## [Exercise instructions]
Each line from the one containing "let w := if" through the end of the data below is to be output verbatim, with no lines added or left out.
-- Information given follows --
(** Whether the dissolution gets as far as its report. *)
Definition dissolves (t : SeedTable) : bool :=
  negb (busy o) &&
  match load_all_seeds (newest_first o) t with
  | [] => false
  | l => exceeds_threshold (entropy_compute (lower o) (load_seeds (from_str o) (reread o) (newest_first o) t) (at_forgetting o))
           (adapted (ln o) (F32.lit 75 100) (length l))
  end.

Definition forgetting (a : Agent) (w : World) : Agent * World :=
  if scheduler_fails o then (a, w)
  else
    let '(r, t) := schedule (lower o) (from_str o) (reread o) (ln o) (newest_first o) (weakest_first o) (busy o) (at_forgetting o)
                     (after_forgetting o) (si_men_open o) (dormant o) (seeds (db w)) in
    let zw := v_zuowang r in
    let w := if dissolves (seeds (db w)) then w <| reports ::= fun l => snd (save_dissolution_report (to_string o) (printed o) zw l) |> else w in
    let w := on_seeds (fun _ => t) w in
    if (0 <? seeds_examined zw)%nat then
      let a := a <| manas ::= recalibrate (entropy_dimensions zw) (Z.of_nat (v_total r)) |> in
      (a, w <| manas_history ::= insert_manas_snapshot
              {| ms_session := id a; ms_atma_graha := atma_graha (manas a); ms_entropy_total := total (entropy_dimensions zw);
                 ms_seed_count := Z.of_nat (v_total r); ms_created_at := after_forgetting o |} |>)
    else (a, w).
-- Information given concluded --
## [Result for this task]
    let w := if dissolves (seeds (db w)) then w <| reports ::= fun l => snd (save_dissolution_report (to_string o) (printed o) zw l) |> else w in
    let w := on_seeds (fun _ => t) w in
    if (0 <? seeds_examined zw)%nat then
      let a := a <| manas ::= recalibrate (entropy_dimensions zw) (Z.of_nat (v_total r)) |> in
      (a, w <| manas_history ::= insert_manas_snapshot
              {| ms_session := id a; ms_atma_graha := atma_graha (manas a); ms_entropy_total := total (entropy_dimensions zw);
                 ms_seed_count := Z.of_nat (v_total r); ms_created_at := after_forgetting o |} |>)
    else (a, w).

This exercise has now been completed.